▶ **Description of the task**
In how many lines of the records does the word "MirAttributes" appear? Reply with the number and nothing else.

START Data for this task

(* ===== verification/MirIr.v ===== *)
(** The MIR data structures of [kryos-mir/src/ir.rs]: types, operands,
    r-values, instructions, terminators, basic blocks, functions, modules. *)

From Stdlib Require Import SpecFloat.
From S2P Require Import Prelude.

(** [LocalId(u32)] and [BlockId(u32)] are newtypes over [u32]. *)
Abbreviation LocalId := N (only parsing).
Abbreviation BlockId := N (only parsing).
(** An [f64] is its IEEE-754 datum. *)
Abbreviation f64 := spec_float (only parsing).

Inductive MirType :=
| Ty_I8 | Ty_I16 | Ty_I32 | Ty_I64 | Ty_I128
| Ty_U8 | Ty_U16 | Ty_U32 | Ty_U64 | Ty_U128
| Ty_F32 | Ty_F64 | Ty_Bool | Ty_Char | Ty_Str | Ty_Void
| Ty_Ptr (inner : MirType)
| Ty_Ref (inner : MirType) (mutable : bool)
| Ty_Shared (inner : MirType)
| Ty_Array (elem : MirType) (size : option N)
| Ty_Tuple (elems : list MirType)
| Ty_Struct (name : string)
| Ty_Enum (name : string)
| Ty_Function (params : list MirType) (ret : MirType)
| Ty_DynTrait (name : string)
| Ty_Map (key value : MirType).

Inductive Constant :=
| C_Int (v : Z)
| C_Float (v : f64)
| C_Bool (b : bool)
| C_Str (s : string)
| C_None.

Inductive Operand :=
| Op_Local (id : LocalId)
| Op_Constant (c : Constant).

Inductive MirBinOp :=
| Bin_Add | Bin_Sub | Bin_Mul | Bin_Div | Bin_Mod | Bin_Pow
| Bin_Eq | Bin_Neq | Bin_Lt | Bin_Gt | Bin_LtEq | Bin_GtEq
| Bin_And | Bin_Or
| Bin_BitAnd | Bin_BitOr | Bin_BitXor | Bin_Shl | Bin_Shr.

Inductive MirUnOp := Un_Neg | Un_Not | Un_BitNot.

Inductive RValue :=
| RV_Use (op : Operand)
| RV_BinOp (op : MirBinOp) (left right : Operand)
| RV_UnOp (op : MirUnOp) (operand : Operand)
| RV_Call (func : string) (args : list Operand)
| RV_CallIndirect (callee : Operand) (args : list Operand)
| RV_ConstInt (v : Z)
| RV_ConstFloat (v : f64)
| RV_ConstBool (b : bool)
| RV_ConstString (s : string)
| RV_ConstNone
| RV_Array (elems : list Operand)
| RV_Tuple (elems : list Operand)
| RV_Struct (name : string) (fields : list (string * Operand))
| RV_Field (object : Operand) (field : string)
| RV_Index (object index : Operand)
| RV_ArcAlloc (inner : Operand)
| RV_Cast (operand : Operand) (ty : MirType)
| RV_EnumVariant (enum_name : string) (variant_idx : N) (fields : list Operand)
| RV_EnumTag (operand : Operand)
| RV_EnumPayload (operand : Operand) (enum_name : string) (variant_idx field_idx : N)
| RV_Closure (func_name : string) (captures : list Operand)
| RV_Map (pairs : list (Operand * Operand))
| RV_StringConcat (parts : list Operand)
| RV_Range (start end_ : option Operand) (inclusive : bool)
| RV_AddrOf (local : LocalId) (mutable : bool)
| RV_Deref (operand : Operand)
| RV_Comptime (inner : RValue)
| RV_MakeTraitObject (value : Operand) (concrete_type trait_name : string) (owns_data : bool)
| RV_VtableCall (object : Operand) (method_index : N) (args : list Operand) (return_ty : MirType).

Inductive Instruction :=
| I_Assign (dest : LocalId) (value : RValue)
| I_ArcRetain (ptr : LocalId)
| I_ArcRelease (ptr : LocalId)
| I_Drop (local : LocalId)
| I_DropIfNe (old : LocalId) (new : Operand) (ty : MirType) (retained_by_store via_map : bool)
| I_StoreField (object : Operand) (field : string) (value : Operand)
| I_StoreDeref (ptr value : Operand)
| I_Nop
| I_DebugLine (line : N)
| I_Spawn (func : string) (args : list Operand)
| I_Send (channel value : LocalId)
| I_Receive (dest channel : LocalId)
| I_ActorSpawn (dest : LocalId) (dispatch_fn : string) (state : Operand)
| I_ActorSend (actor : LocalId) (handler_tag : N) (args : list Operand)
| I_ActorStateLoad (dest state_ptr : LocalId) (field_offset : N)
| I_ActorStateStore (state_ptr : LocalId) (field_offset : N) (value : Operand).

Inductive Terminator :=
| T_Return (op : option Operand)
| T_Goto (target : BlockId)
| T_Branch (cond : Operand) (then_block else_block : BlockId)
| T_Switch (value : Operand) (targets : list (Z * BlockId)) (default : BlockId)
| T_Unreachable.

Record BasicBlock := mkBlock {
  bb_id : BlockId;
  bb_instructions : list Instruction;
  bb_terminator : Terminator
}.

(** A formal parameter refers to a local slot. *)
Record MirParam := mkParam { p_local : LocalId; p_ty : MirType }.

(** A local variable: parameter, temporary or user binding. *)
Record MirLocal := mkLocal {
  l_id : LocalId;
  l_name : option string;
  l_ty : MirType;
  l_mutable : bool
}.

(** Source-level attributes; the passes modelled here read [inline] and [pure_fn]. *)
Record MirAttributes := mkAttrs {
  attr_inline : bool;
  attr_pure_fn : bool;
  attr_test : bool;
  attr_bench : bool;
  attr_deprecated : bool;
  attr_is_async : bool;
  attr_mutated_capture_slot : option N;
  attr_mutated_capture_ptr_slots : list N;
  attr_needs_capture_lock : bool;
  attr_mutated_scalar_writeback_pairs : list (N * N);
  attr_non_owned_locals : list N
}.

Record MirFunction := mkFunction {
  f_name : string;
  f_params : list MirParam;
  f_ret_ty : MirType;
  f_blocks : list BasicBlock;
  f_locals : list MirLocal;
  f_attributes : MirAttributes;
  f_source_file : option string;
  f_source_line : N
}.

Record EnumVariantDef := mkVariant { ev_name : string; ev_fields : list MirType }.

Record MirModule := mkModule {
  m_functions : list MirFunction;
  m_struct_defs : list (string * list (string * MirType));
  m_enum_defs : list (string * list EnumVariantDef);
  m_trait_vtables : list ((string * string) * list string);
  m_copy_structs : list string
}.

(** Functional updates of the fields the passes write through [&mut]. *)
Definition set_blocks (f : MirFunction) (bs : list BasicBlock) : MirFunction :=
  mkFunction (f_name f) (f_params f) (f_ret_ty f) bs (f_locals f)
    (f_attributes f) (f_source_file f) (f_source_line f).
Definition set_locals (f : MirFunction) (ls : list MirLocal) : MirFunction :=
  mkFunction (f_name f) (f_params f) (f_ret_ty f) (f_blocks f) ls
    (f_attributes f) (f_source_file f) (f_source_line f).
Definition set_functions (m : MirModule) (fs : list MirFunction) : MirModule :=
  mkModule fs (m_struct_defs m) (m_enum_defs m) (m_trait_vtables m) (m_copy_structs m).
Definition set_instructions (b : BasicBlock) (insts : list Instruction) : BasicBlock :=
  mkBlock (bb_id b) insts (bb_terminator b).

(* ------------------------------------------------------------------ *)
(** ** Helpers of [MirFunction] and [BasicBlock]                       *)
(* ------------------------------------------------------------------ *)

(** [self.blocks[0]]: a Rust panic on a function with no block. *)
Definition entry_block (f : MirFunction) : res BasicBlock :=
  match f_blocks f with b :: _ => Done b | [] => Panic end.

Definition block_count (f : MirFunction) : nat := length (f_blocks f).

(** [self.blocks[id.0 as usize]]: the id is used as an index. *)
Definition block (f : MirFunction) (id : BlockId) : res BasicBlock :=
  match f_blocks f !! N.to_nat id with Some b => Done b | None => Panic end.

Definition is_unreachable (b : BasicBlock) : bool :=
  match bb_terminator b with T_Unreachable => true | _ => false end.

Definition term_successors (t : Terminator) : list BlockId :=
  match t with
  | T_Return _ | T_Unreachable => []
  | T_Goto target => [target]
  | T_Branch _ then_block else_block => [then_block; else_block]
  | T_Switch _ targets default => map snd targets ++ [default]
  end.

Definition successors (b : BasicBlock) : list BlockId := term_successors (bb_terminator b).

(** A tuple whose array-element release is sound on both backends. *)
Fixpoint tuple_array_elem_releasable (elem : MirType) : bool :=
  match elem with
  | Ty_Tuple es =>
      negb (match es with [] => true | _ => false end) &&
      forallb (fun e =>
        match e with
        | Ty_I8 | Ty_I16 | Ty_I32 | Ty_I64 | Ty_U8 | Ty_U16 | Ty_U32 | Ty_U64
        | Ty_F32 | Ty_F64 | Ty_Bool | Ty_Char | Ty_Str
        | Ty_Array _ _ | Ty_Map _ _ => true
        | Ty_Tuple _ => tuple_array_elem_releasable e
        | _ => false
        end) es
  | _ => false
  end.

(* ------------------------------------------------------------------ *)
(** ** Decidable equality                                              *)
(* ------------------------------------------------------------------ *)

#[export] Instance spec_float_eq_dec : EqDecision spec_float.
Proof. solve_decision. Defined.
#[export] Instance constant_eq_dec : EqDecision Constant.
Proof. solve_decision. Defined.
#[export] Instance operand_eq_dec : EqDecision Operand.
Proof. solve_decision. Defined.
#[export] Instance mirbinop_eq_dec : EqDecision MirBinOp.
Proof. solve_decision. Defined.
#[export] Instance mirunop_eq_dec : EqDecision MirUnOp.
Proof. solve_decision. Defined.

END Data for this task

▶ **Task response**
2